J Virol. 1994 Apr;68(4):2253-9. doi: 10.1128/JVI.68.4.2253-2259.1994.
We have examined the influence of the V1/V2 region of the human immunodeficiency virus type 1 (HIV-1) gp120 on certain biologic properties of the virus. We observed that on the genomic background of the T-cell-line-tropic strain, HIV-1SF2mc, both the V1 and V2 domains of the macrophage-tropic strain, HIV-1SF162mc, in addition to the required V3 domain, are necessary to attain full macrophage tropism. Furthermore, the V2 domain modulates the sensitivity of HIV-1 to soluble CD4 neutralization. Structural studies of recombinant and mutant envelope glycoproteins suggest that the function of the V1/V2 region is to interact with the V3 domain and confer on the envelope gp120 of HIV-1SF2mc a conformation more similar to that of the macrophage-tropic strain HIV-1SF162mc. The conformation of the envelope gp120 appears to be strain specific and plays an important role in determining HIV-1 tissue tropism and sensitivity to soluble CD4 neutralization.
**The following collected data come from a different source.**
(* ===== verification/Artifact.v ===== *)
(** * The validator's checkpoint artifact (northstar/src/checkpoint.rs)

    The steps of a checkpoint with their authentication paths, packed for data
    availability, and the commitment the validator proposes to the Portal.  The
    four trees are those of Merkle.v. *)

From Stdlib Require Import ZArith Lia.
From Stdlib Require Import Strings.Byte.
From stdpp Require Import base gmap list numbers.
From S2P Require Import Prelude Borsh Events Runtime State Commitments Toy Instruction Verifier Merkle StepProof.

Definition MAX_TRANSACTION_BYTES_V1 : nat := 1232.
Definition MAX_TRANSACTION_EFFECT_BYTES_V1 : Z := 1048576.
Definition MAX_SETTLEMENT_EFFECT_BYTES_V1 : Z := 16384.
Definition MAX_READONLY_L1_VALUES_PER_STEP_V1 : nat := 256.
Definition MAX_SETTLEMENT_EFFECTS_PER_STEP_V1 : nat := 256.
Definition MAX_STATE_ACCOUNTS_PER_STEP_V1 : nat := 4096.

(** ** Data *)

Module ReadonlyL1ValueV1.
Record t : Set := mk {
  account : Address;
  owner : Address;
  lamports : Z;
  data_hash : Hash32;
  observed_l1_slot : Z
}.
#[global] Instance eq_dec : EqDecision t.
Proof. solve_decision. Defined.
Definition to_tuple (x : t) :=
  (account x, (owner x, (lamports x, (data_hash x, observed_l1_slot x)))).
Definition of_tuple p : t :=
  let '(f0, (f1, (f2, (f3, f4)))) := p in mk f0 f1 f2 f3 f4.
#[global] Instance tuple : Fields to_tuple of_tuple.
Proof. solve_fields. Qed.
#[global] Instance codec : Borsh t := struct to_tuple of_tuple
  (bytes 32 *c bytes 32 *c u64c *c bytes 32 *c u64c).
#[global] Instance codec_ok : CodecOk (borsh (A:=t)).
Proof. solve_codec. Qed.
#[global] Instance codec_size : CodecSize (borsh (A:=t)) 112.
Proof. solve_size. Qed.
End ReadonlyL1ValueV1.

Module StateAccountValueV1.
Record t : Set := mk {
  account : Address;
  owner : Address;
  lamports : Z;
  executable : bool;
  rent_epoch : Z;
  data_hash : Hash32
}.
#[global] Instance eq_dec : EqDecision t.
Proof. solve_decision. Defined.
Definition to_tuple (x : t) :=
  (account x, (owner x, (lamports x, (executable x, (rent_epoch x, data_hash x))))).
Definition of_tuple p : t :=
  let '(f0, (f1, (f2, (f3, (f4, f5))))) := p in mk f0 f1 f2 f3 f4 f5.
#[global] Instance tuple : Fields to_tuple of_tuple.
Proof. solve_fields. Qed.
#[global] Instance codec : Borsh t := struct to_tuple of_tuple
  (bytes 32 *c bytes 32 *c u64c *c boolc *c u64c *c bytes 32).
#[global] Instance codec_ok : CodecOk (borsh (A:=t)).
Proof. solve_codec. Qed.
#[global] Instance codec_size : CodecSize (borsh (A:=t)) 113.
Proof. solve_size. Qed.
End StateAccountValueV1.
Lemma close_session_pays_authority_witness :
  let w' := run SessionExample.close SessionExample.w1 in
  lamports (acct w' SessionExample.payer) = 1000000005 ∧
  total_lamports w' = total_lamports SessionExample.w1.
Proof.
  intros w'. destruct (run_Ok SessionExample.close SessionExample.w1) as [[] Hr]; [vm_compute; reflexivity|].
  assert (Hnd : NoDup [SessionExample.payer; SessionExample.session; SessionExample.fee_vault; SessionExample.cursor])
    by (apply (bool_decide_unpack _); vm_compute; reflexivity).
  assert (Hwf : wf_world SessionExample.w1) by (apply wf_worldb_wf; vm_compute; reflexivity).
  destruct (close_session_pays_authority _ _ _ _ _ _ _ _ _ _ Hnd Hwf Hr) as (_ & _ & _ & Hl & _ & Ht).
  split; [|exact Ht]. unfold w'. rewrite Hl. vm_compute. reflexivity.
Defined.
(** [process_delegate_account]; borrowing the buffer and the delegated account at
    once fails when they are one account, and [copy_from_slice] panics on
    different lengths. *)
Definition process_delegate_account (payer delegated_account owner_program delegation_record buffer : Address)
    (session_state : Session.t) : prog unit :=
  bail_if (negb (is_signer cx payer)) PortalError.Unauthorized ;;
  bail_if (negb (is_signer cx delegated_account)) PortalError.Unauthorized ;;
  delegated ← get_acct delegated_account;
  bail_if (negb (owned_by delegated (program_id cx))) PortalError.DelegatedAccountOwnerMismatch ;;
  let '(expected_delegation_key, bump) := find_delegation_record_pda (program_id cx) delegated_account in
  bail_if (delegation_record != expected_delegation_key) PortalError.InvalidPdaSeeds ;;
  record ← get_acct delegation_record;
  bail_if (negb (is_data_empty record) || negb (owned_by record system_id))
    PortalError.DelegationRecordAlreadyInitialized ;;
  buf ← get_acct buffer;
  bail_if (negb (owned_by buf owner_program)) PortalError.DelegateBufferOwnerMismatch ;;
  bail_if (negb (bool_decide (length (data buf) = length (data delegated))))
    PortalError.DelegateBufferSizeMismatch ;;
  let delegation_state := DelegationRecord.mk DelegationRecord.DISCRIMINATOR owner_program
                            (Session.grid_id session_state) bump in
  let delegation_size := account_size delegation_state in
  rent ← lift_err id (try_minimum_balance delegation_size);
  initialize_pda_account cx payer delegation_record rent delegation_size (program_id cx)
    [DelegationRecord.SEED_PREFIX; delegated_account; le_bytes 1 bump] ;;
  store delegation_record delegation_state Panicked ;;
  err_if (buffer == delegated_account) AccountBorrowFailed ;;
  buf ← get_acct buffer;
  delegated ← get_acct delegated_account;
  err_if (negb (bool_decide (length (data buf) = length (data delegated)))) Panicked ;;
  set_data delegated_account (data buf).

(** The groups of four accounts after the prefix. *)
Fixpoint delegate_groups (payer : Address) (session_state : Session.t) (accounts : list Address) : prog unit :=
  match accounts with
  | delegated_account :: owner_program :: delegation_record :: buffer :: rest =>
      process_delegate_account payer delegated_account owner_program delegation_record buffer session_state ;;
      delegate_groups payer session_state rest
  | _ => mret tt
  end.

Definition process_delegate (accounts : list Address) (grid_id : Z) : prog unit :=
  err_if (length accounts <? 3 + 4)%nat NotEnoughAccountKeys ;;
  match accounts with
  | payer :: _system_program :: session :: delegation_accounts =>
      err_if (negb (length delegation_accounts mod 4 =? 0)%nat) InvalidInstructionData ;;
      session_state ← validate_session session grid_id;
      delegate_groups payer session_state delegation_accounts
  | _ => fail Panicked
  end.
End delegate.

Section undelegate.
Context `{Host} (cx : Ctx).

(** [unsafe { account.assign(owner) }] *)
Definition assign_owner (a o : Address) : prog unit := update a (with_owner o).

(** The checks of [process_undelegate_inner]. *)
Definition undelegate_checks (authority delegated_account owner_program delegation_record session request : Address) :
    prog unit :=
  bail_if (negb (is_signer cx authority)) PortalError.Unauthorized ;;
  bail_if (negb (is_signer cx delegated_account)) PortalError.Unauthorized ;;
  let '(expected_session_key, _) := find_session_pda (program_id cx) in
  bail_if (session != expected_session_key) PortalError.InvalidPdaSeeds ;;
  x ← get_acct session;
  bail_if (negb (owned_by x (program_id cx))) PortalError.SessionAccountOwnerMismatch ;;
  session_state ← load session (into PortalError.SessionDeserializeFailed);
  bail_if (negb (Session.is_valid session_state)) PortalError.SessionStateInvalid ;;
  bail_if (Session.settlement_status session_state == SettlementStatus.InProgress)
    PortalError.SettlementInProgress ;;
  let '(expected_delegation_key, _) := find_delegation_record_pda (program_id cx) delegated_account in
  bail_if (delegation_record != expected_delegation_key) PortalError.InvalidPdaSeeds ;;
  delegation_state ← load delegation_record (into PortalError.DelegationRecordDeserializeFailed);
  bail_if (negb (DelegationRecord.is_valid delegation_state)) PortalError.DelegationRecordStateInvalid ;;
  bail_if (DelegationRecord.owner_program delegation_state != owner_program) PortalError.Unauthorized ;;
  delegated ← get_acct delegated_account;
  bail_if (negb (owned_by delegated (program_id cx))) PortalError.DelegatedAccountOwnerMismatch ;;
  let '(expected_request, request_bump) := find_undelegation_request_pda (program_id cx) delegated_account in
  req ← get_acct request;
  bail_if ((request != expected_request) || negb (owned_by req (program_id cx))) PortalError.InvalidPdaSeeds ;;
  request_state ← load request (into PortalError.UndelegationRequestDeserializeFailed);
  bail_if (negb (UndelegationRequest.is_valid request_state)
           || (UndelegationRequest.bump request_state != request_bump)
           || (UndelegationRequest.session request_state != session)
           || (UndelegationRequest.delegated_account request_state != delegated_account)
           || (UndelegationRequest.owner_program request_state != owner_program)
           || (UndelegationRequest.authority request_state != authority))
    PortalError.UndelegationRequestStateInvalid ;;
  bail_if (negb (UndelegationRequest.approved request_state)) PortalError.UndelegationNotSettled.
(** The delegation record's owner program is replaced. *)
Lemma process_settle_account_owner_Ok validator session delegated record rest args w u w' :
  record ≠ session → wf borsh args →
  process_settle_account_owner cx (validator :: session :: delegated :: record :: rest) args w = Ok (u, w') →
  let o := SettleAccountOwner.owner args in
  ∃ s x, settling w validator session (SettleAccountOwner.er_slot args) (SettleAccountOwner.checksum args) s ∧
    load_delegation_record cx s delegated record w = Ok (x, w) ∧
    (w' = w ∧ DelegationRecord.owner_program x = o ∨
     DelegationRecord.owner_program x ≠ o ∧
     try_from_slice (data (acct w' record)) = Some (with_owner_program o x) ∧
     session_at w' session
       (with_accumulator (accumulate (Session.settlement_accumulator s) (SetOwner delegated o)) s) ∧
     (∃ d, acct w' session = with_data d (acct w session)) ∧
     (∀ b, b ≠ session → b ≠ record → acct w' b = acct w b)).
Proof.
  intros Hne Hargs Hr. destruct args as [er chk o]. unfold process_settle_account_owner in Hr.
  destruct Hargs as (_ & _ & Ho).
  mstep Hr as s w1 Hs. apply load_session_Ok in Hs as (_ & _ & Hs).
  mstep Hr as [] w1 Hv. apply require_validator_Ok in Hv as [Hsig Hv].
  mstep Hr as [] w1 Ha. apply require_active_settlement_Ok in Ha as (Hst & Her & Hck).
  mstep Hr as x w1 Hx. pose proof (load_delegation_record_Ok _ _ _ _ _ _ _ Hx) as (_ & _ & Hp & _).
  cbn [SettleAccountOwner.owner SettleAccountOwner.er_slot SettleAccountOwner.checksum].
  exists s, x. split; [done|]. split; [done|].
  destruct (_ == _) eqn:Heq; bprop; [left; by minv|right]. mstep Hr as [] w1 Hst1.
  assert (Hwf : wf borsh (with_owner_program o x)).
  { apply try_from_slice_Some in Hp as [(?&?&?&?) _]. wf_fields. }
  apply (store_loaded_Ok (n:=49) _ x) in Hst1 as ->; [|done..].
  apply (store_accumulator_Ok _ _ _ w) in Hr as (Hs' & Hf & Hd & _); [|done|by acct_simpl|apply sha_key].
  split_and!; [done| |exact Hs'| |].
  - rewrite Hf by done. acct_simpl. cbn [data with_data]. by apply try_from_slice_enc.
  - destruct Hd as [d Hd]. exists d. rewrite Hd. by acct_simpl.
  - intros b ??. rewrite Hf by done. by acct_simpl.
Qed.
End handler_specs.

(** ** Settling lamports *)

Definition apply_targets (targets : list (Address * Z)) (w : World) : World :=
  fold_left (λ w t, put t.1 (with_lamports t.2 (acct w t.1)) w) targets w.

Definition current_sum (w : World) (targets : list (Address * Z)) : Z :=
  foldr (λ t n, lamports (acct w t.1) + n) 0 targets.
Definition target_sum (targets : list (Address * Z)) : Z := foldr (λ t n, t.2 + n) 0 targets.

Lemma acct_apply_targets_notin targets w b : b ∉ targets.*1 → acct (apply_targets targets w) b = acct w b.
Proof.
  revert w. induction targets as [|[a n] ts IH]; intros w Hb; [done|].
  rewrite fmap_cons in Hb. nodup. cbn [apply_targets fold_left fst snd].
  change (fold_left _ ts ?w) with (apply_targets ts w). rewrite IH by done. by rewrite acct_put_ne.
Qed.

Lemma acct_apply_targets_in targets w a n :
  NoDup targets.*1 → (a, n) ∈ targets → acct (apply_targets targets w) a = with_lamports n (acct w a).
Proof.
  revert w. induction targets as [|[a' n'] ts IH]; intros w Hnd Hin; [by apply elem_of_nil in Hin|].
  rewrite fmap_cons in Hnd. apply list.NoDup_cons in Hnd as [Hn Hnd].
  cbn [apply_targets fold_left fst snd]. change (fold_left _ ts ?w) with (apply_targets ts w).
  apply elem_of_cons in Hin as [[= <- <-]|Hin].
  - rewrite acct_apply_targets_notin by done. by rewrite acct_put_eq.
  - rewrite IH by done. assert (a' ≠ a) by (intros ->; apply Hn; by apply (list_elem_of_fmap_2 fst _ (a, n))).
    by rewrite acct_put_ne.
Qed.

Lemma current_sum_put w a x targets : a ∉ targets.*1 → current_sum (put a x w) targets = current_sum w targets.
Proof.
  induction targets as [|[b n] ts IH]; [done|]. rewrite fmap_cons. intros Hn. nodup. simpl in *.
  by rewrite acct_put_ne, IH.
Qed.

Lemma apply_targets_total targets w :
  NoDup targets.*1 →
  total_lamports (apply_targets targets w) = total_lamports w - current_sum w targets + target_sum targets.
Proof.
  revert w. induction targets as [|[a n] ts IH]; intros w Hnd; [simpl; lia|].
  rewrite fmap_cons in Hnd. apply list.NoDup_cons in Hnd as [Hn Hnd].
  cbn [apply_targets fold_left fst snd]. change (fold_left _ ts ?w) with (apply_targets ts w).
  rewrite IH, total_lamports_put, current_sum_put by done. simpl. lia.
Qed.

Lemma apply_targets_events targets w : events (apply_targets targets w) = events w.
Proof. revert w. induction targets as [|t ts IH]; intros w; [done|]. unfold apply_targets in *. simpl. by rewrite IH. Qed.

Lemma for_each_set_lamports targets w u w' :
  for_each (λ t, set_lamports t.1 t.2) targets w = Ok (u, w') → w' = apply_targets targets w.
Proof.
  revert w. induction targets as [|t ts IH]; intros w Hr; simpl in Hr; [by minv|].
  unfold set_lamports, update in Hr. apply bind_Ok in Hr as ([] & w1 & H1 & Hr). apply modify_Ok in H1 as ->.
  by apply IH in Hr.
Qed.

Section lamports_spec.
Context `{HostLaws} (cx : Ctx).

#[global] Instance check_pairs_read_only s seen pairs : ReadOnly (check_pairs cx s seen pairs).
Proof. revert seen. induction pairs as [|[a r] ps IH]; intros seen; simpl; apply _. Qed.

Lemma check_pairs_Ok s seen pairs w u w' :
  check_pairs cx s seen pairs w = Ok (u, w') →
  NoDup pairs.*1 ∧ (∀ a, a ∈ pairs.*1 → a ∉ seen) ∧
  Forall (λ p, ∃ x, load_delegation_record cx s p.1 p.2 w = Ok (x, w)) pairs.
Proof.
  revert seen. induction pairs as [|[a r] ps IH]; intros seen Hr; simpl in Hr.
  { rewrite fmap_nil. split_and!; [constructor| |constructor]. intros a Ha. by apply elem_of_nil in Ha. }
  mstep Hr as x w1 Hx. mstep Hr as [] w1 Hs. apply IH in Hr as (Hnd & Hseen & Hf). bprop.
  rewrite fmap_cons. cbn [fst]. split_and!.
  - apply list.NoDup_cons. split; [|done]. intros Ha. apply (Hseen _ Ha). set_solver.
  - intros b Hb. apply elem_of_cons in Hb as [->|Hb]; [done|]. specialize (Hseen b Hb). set_solver.
  - constructor; [eauto|done].
Qed.

#[global] Instance lamport_totals_read_only ts c t b : ReadOnly (lamport_totals ts c t b).
Proof. revert c t b. induction ts as [|[a n] ts IH]; intros c t b; simpl; apply _. Qed.
#[global] Instance surplus_vault_read_only s tr ts p : ReadOnly (surplus_vault cx s tr ts p).
Proof. unfold surplus_vault. destruct p; [|apply _]. destruct (find_fee_vault_pda _). apply _. Qed.

Lemma lamport_totals_Ok ts c t b w c' t' b' w' :
  lamport_totals ts c t b w = Ok (c', t', b', w') →
  c' = c + current_sum w ts ∧ t' = t + target_sum ts ∧
  (b' = true ↔ b = true ∧ Forall (λ p, lamports (acct w p.1) = p.2) ts) ∧
  Forall (λ p, data (acct w p.1) ≠ [] →
            ∃ m, try_minimum_balance (length (data (acct w p.1))) = Ok m ∧ m ≤ p.2) ts.
Proof.
  revert c t b. induction ts as [|[a n] ts IH]; intros c t b Hr; simpl in Hr.
  { apply ret_Ok in Hr as [[= <- <- <-] ->]. simpl. split_and!; [lia|lia| |constructor].
    split; [intros ->; split; [done|constructor]|by intros [-> _]]. }
  mstep Hr as x w1 Hx. mstep Hr as c1 w1 Hc. mstep Hr as t1 w1 Ht. bprop.
  apply bind_Ok in Hr as ([] & w1 & Hrent & Hr). pose proof (read_only _ _ _ Hrent). subst w1.
  apply IH in Hr as (-> & -> & Hb & Hf). simpl. split_and!; [lia|lia| |].
  - rewrite Hb, andb_true_iff, Z.eqb_eq, list.Forall_cons. simpl. tauto.
  - constructor; [|done]. simpl. intros Hd. minv; bprop; [eauto|].
    destruct (data (acct w a)); simpl in *; [done|]. by apply Nat.ltb_ge in Hif; lia.
Qed.

(** The balances an instruction sets: the accounts at even positions after the
    first two, with their targets. *)
Definition lamport_targets (accounts : list Address) (args : SettleAccountLamports.t) : list (Address * Z) :=
  zip (as_chunks2 (take (Z.to_nat (SettleAccountLamports.account_count args) * 2) (drop 2 accounts))).*1
    (SettleAccountLamports.lamports args).

Abbreviation vault_of := (find_fee_vault_pda (program_id cx)).1.

Lemma surplus_vault_Ok s trailing targets prev w g w' :
  surplus_vault cx s trailing targets prev w = Ok (g, w') →
  match g with
  | NoVault => prev = None
  | AlreadyApplied => ∃ p, prev = Some p ∧ Session.settlement_accumulator s = accumulate_targets p targets
  | SurplusVault v => v = vault_of ∧ prev = Some (Session.settlement_accumulator s) ∧ v ∉ targets.*1
  end.
Proof.
  unfold surplus_vault. destruct prev as [p|]; intros Hr; minv; bprop; cbn [fst]; subst; [by eauto| |done].
  split_and!; [done|congruence|done].
Qed.

Lemma accumulate_targets_fold acc targets :
  accumulate_targets acc targets = fold_left accumulate ((λ t, SetLamports t.1 t.2) <$> targets) acc.
Proof. revert acc. induction targets as [|t ts IH]; intros acc; [done|]. apply IH. Qed.

Lemma accumulate_targets_key acc targets : is_key acc → is_key (accumulate_targets acc targets).
Proof.
  destruct targets as [|t ts _] using rev_ind; [done|]. intros _.
  unfold accumulate_targets. rewrite fold_left_app. apply sha_key.
Qed.

Lemma zip_fst_NoDup {A B} (l : list A) (k : list B) : NoDup l → NoDup (zip l k).*1.
Proof.
  revert k. induction l as [|a l IH]; intros [|b k] Hnd; try constructor;
    apply list.NoDup_cons in Hnd as [Ha Hnd]; [|by apply IH].
  cbn [zip fmap list_fmap fst]. intros Hin%list_elem_of_fmap. destruct Hin as ([x y] & Hx & Hin).
  cbn [fst] in Hx. subst x. apply elem_of_zip_l in Hin. done.
Qed.

(** The writes at the end of the handler, with the vault's new balance. *)
Lemma lamports_written_Ok session s targets vb w u w' :
  session_at w session s → NoDup targets.*1 → session ∉ targets.*1 →
  (∀ v n, vb = Some (v, n) → v ≠ session ∧ v ∉ targets.*1) →
  (for_each (λ t, set_lamports t.1 t.2) targets ;;
   match vb with Some (fee_vault, b) => set_lamports fee_vault b | None => mret tt end ;;
   store_session session
     (with_accumulator (accumulate_targets (Session.settlement_accumulator s) targets) s)) w = Ok (u, w') →
  session_at w' session (with_accumulator (accumulate_targets (Session.settlement_accumulator s) targets) s) ∧
  (∃ d, acct w' session = with_data d (acct w session)) ∧
  (∀ a n, (a, n) ∈ targets → acct w' a = with_lamports n (acct w a)) ∧
  (∀ b, b ∉ session :: targets.*1 → acct w' b =
     match vb with
     | Some (v, n) => if decide (b = v) then with_lamports n (acct w b) else acct w b
     | None => acct w b
     end) ∧
  total_lamports w' = total_lamports w - current_sum w targets + target_sum targets +
    match vb with Some (v, n) => n - lamports (acct w v) | None => 0 end.
Proof.
  intros Hs Hnd Hsn Hvb Hr. apply bind_Ok in Hr as ([] & w1 & Hw1 & Hr). apply for_each_set_lamports in Hw1.
  apply bind_Ok in Hr as ([] & w2 & Hw2 & Hr).
  assert (Hacct : ∀ b, acct w2 b = match vb with
    | Some (v, n) => if decide (b = v) then with_lamports n (acct w1 b) else acct w1 b
    | None => acct w1 b end).
  { intros b. destruct vb as [[v n]|]; minv; [|done]. acct_simpl. rewrite acct_put.
    repeat case_decide; subst; congruence. }
  assert (Htot : total_lamports w2 = total_lamports w1 +
    match vb with Some (v, n) => n - lamports (acct w1 v) | None => 0 end).
  { destruct vb as [[v n]|]; minv; [|lia]. rewrite Hw2, total_lamports_put. simpl. lia. }
  assert (Hse : acct w2 session = acct w session).
  { rewrite Hacct. subst w1. destruct vb as [[v n]|]; [|by rewrite acct_apply_targets_notin].
    destruct (Hvb v n eq_refl). rewrite decide_False by congruence. by rewrite acct_apply_targets_notin. }
  pose proof (conserves _ _ _ Hr) as Htot2.
  apply (store_accumulator_Ok _ _ _ w) in Hr as (Hs' & Hf & [d Hd] & _);
    [|done|by rewrite Hse|apply accumulate_targets_key; by destruct (session_at_wf _ _ _ Hs) as [(?&?&?&?&?&?&?&?&?&?&?&?&?&?&?&?&?) _]].
  split_and!; [done|exists d; by rewrite Hd, Hse|..].
  - intros a n Ha. assert (a ∈ targets.*1) by (by apply (list_elem_of_fmap_2 fst _ (a, n))).
    assert (a ≠ session) by congruence. rewrite Hf, Hacct by done. subst w1.
    destruct vb as [[v m]|]; [|by apply acct_apply_targets_in].
    destruct (Hvb v m eq_refl). rewrite decide_False by congruence. by apply acct_apply_targets_in.
  - intros b Hb. nodup. rewrite Hf, Hacct by done. subst w1. by rewrite acct_apply_targets_notin.
  - rewrite Htot2, Htot. subst w1. rewrite apply_targets_total by done.
    destruct vb as [[v m]|]; [|done]. destruct (Hvb v m eq_refl). by rewrite acct_apply_targets_notin.
Qed.
Lemma with_challenger_wf a s c : wf borsh c → is_key a → is_u64 s → wf borsh (with_challenger a s c).
Proof. intros (?&?&?&?&?&?&?&?&?&?&?&?&?&?&?&?&?&?&?&?&?) ??. wf_fields. Qed.
Lemma with_resolution_wf st c : wf borsh c → wf borsh (with_resolution st c).
Proof. intros (?&?&?&?&?&?&?&?&?&?&?&?&?&?&?&?&?&?&?&?&?). wf_fields. Qed.
Lemma with_outcome_wf st h : wf borsh h → wf borsh (with_outcome st h).
Proof. intros (?&?&?&?&?&?&?&?&?&?&?&?&?&?&?&?&?). wf_fields. Qed.
Lemma with_round_wf a b m ra rb rm t d n h :
  wf borsh h → is_u64 a → is_u64 b → is_u64 m → is_key ra → is_key rb → is_key rm → is_u64 d → in_width 32 n →
  wf borsh (with_round a b m ra rb rm t d n h).
Proof. intros (?&?&?&?&?&?&?&?&?&?&?&?&?&?&?&?&?) ????????. wf_fields. Qed.
Lemma with_reveal_wf p i s d : wf borsh d → is_key p → is_key i → is_u64 s → wf borsh (with_reveal p i s d).
Proof. intros (?&?&?&?&?&?&?&?&?) ???. wf_fields. Qed.
Lemma with_default_wf d : wf borsh d → wf borsh (with_default d).
Proof. intros (?&?&?&?&?&?&?&?&?). wf_fields. Qed.

(** ** Opening *)

Lemma prepare_challenge_Ok challenger ck a bump w u w' :
  challenger ≠ a → prepare_challenge cx challenger ck a bump 255 w = Ok (u, w') →
  (data (acct w a) = [] ∨ ∃ h, challenge_at w a h ∧ Challenge.status h ≠ ChallengeStatus.Active) ∧
  length (data (acct w' a)) = 255%nat ∧ owner (acct w' a) = program_id cx ∧ kept_but a w w' ∧ (∀ b, b ≠ challenger → b ≠ a → acct w' b = acct w b).
Proof.
  intros Hne Hr. unfold prepare_challenge in Hr. mstep Hr as x w1 Hx.
  destruct (is_data_empty _) eqn:He; unfold is_data_empty in He; bprop.
  - mstep Hr as n w1 Hn. apply initialize_created in Hr as (Hi & Hp & Hf & Hd & _); [|done].
    split; [by left|]. split; [rewrite Hi; apply length_zeros|]. split; [by rewrite Hi|]. split; [|done].
    intros b ?. destruct (decide (b = challenger)) as [->|]; [by rewrite Hp|by rewrite Hf].
  - mstep Hr as h w1 Hh. apply load_challenge_Ok in Hh as (_ & Ho & Hh & _). minv. bprop.
    split; [right; eauto|]. split; [by apply (sized (n:=255)) in Hh|]. split; [done|]. by split.
Qed.

Lemma prepare_da_proof_Ok challenger ck h a bump w u w' :
  challenger ≠ a → prepare_da_proof cx challenger ck h a bump 178 w = Ok (u, w') →
  (data (acct w a) = [] ∨ ∃ d, da_at w a d) ∧
  length (data (acct w' a)) = 178%nat ∧ owner (acct w' a) = program_id cx ∧ kept_but a w w' ∧ (∀ b, b ≠ challenger → b ≠ a → acct w' b = acct w b).
Proof.
  intros Hne Hr. unfold prepare_da_proof in Hr. mstep Hr as x w1 Hx.
  destruct (is_data_empty _) eqn:He; unfold is_data_empty in He; bprop.
  - mstep Hr as n w1 Hn. apply initialize_created in Hr as (Hi & Hp & Hf & Hd & _); [|done].
    split; [by left|]. split; [rewrite Hi; apply length_zeros|]. split; [by rewrite Hi|]. split; [|done].
    intros b ?. destruct (decide (b = challenger)) as [->|]; [by rewrite Hp|by rewrite Hf].
  - mstep Hr as d w1 Hd. apply load_da_proof_Ok in Hd as (_ & Ho & Hd & _). minv.
    split; [right; eauto|]. split; [by apply (sized (n:=178)) in Hd|]. split; [done|]. by split.
Qed.
Lemma bisect_refines cx challenger checkpoint challenge rest args w u w' l :
  program_id cx = P → is_u64 (slot (clock cx)) →
  process_bisect_challenge cx (challenger :: session :: checkpoint :: challenge :: rest) args w = Ok (u, w') →
  represents w l → advances (slot (clock cx)) l is_bisect w'.
Proof.
  intros HP Hnow Hr Hl. apply process_bisect_challenge_Ok in Hr as (c & h & _ & Hdis & Hin & Hturn & _ & _ & _ & Hh' & Hlo & Hf); [|done].
  pose proof (dp_status _ _ _ _ _ _ _ _ Hdis) as Hp.
  destruct (represents_disputed w l cx _ _ _ _ _ HP Hl Hdis) as (k & d & Hrc & Ha & Hst & Hb & Hco & Hho & _ & -> & ->).
  set (up := BisectChallenge.dispute_upper args) in *. set (h' := with_half _ _ _ _) in *.
  assert (Hg : game_of h' = halve (slot (clock cx)) up (game_of h)) by (subst h'; by destruct up).
  exists (Bisected up), (enter l (Contested (proposal_of c) (halve (slot (clock cx)) up (game_of h)))).
  split; [done|]. split; [by apply step_bisect|]. rewrite <- Hg.
  assert (Hda : da_at w' (da_key (challenge_key (slot_key (Checkpoint.er_slot c)))) d).
  { rewrite Hf; [apply Hco|]. intros E. pose proof (co_da _ _ _ _ Hco) as X. rewrite E in X. apply (sized (n:=178)) in X.
    pose proof (co_data _ _ _ _ Hco) as Y. apply (sized (n:=255)) in Y. congruence. }
  eapply represents_move; [done|done|apply Hl|done..| |done|].
  - eapply contends_write; try done; subst h'; by destruct up.
  - intros x Hx. nodup. by apply Hf.
Qed.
我们研究了人类免疫缺陷病毒1型(HIV-1)gp120的V1/V2区域对该病毒某些生物学特性的影响。我们观察到,在T细胞系嗜性毒株HIV-1SF2mc的基因组背景下,除了所需的V3结构域外,巨噬细胞嗜性毒株HIV-1SF162mc的V1和V2结构域对于实现完全的巨噬细胞嗜性也是必需的。此外,V2结构域可调节HIV-1对可溶性CD4中和作用的敏感性。重组和突变包膜糖蛋白的结构研究表明,V1/V2区域的功能是与V3结构域相互作用,并使HIV-1SF2mc的包膜gp120具有与巨噬细胞嗜性毒株HIV-1SF162mc更相似的构象。包膜gp120的构象似乎具有毒株特异性,并且在决定HIV-1组织嗜性和对可溶性CD4中和作用的敏感性方面起着重要作用。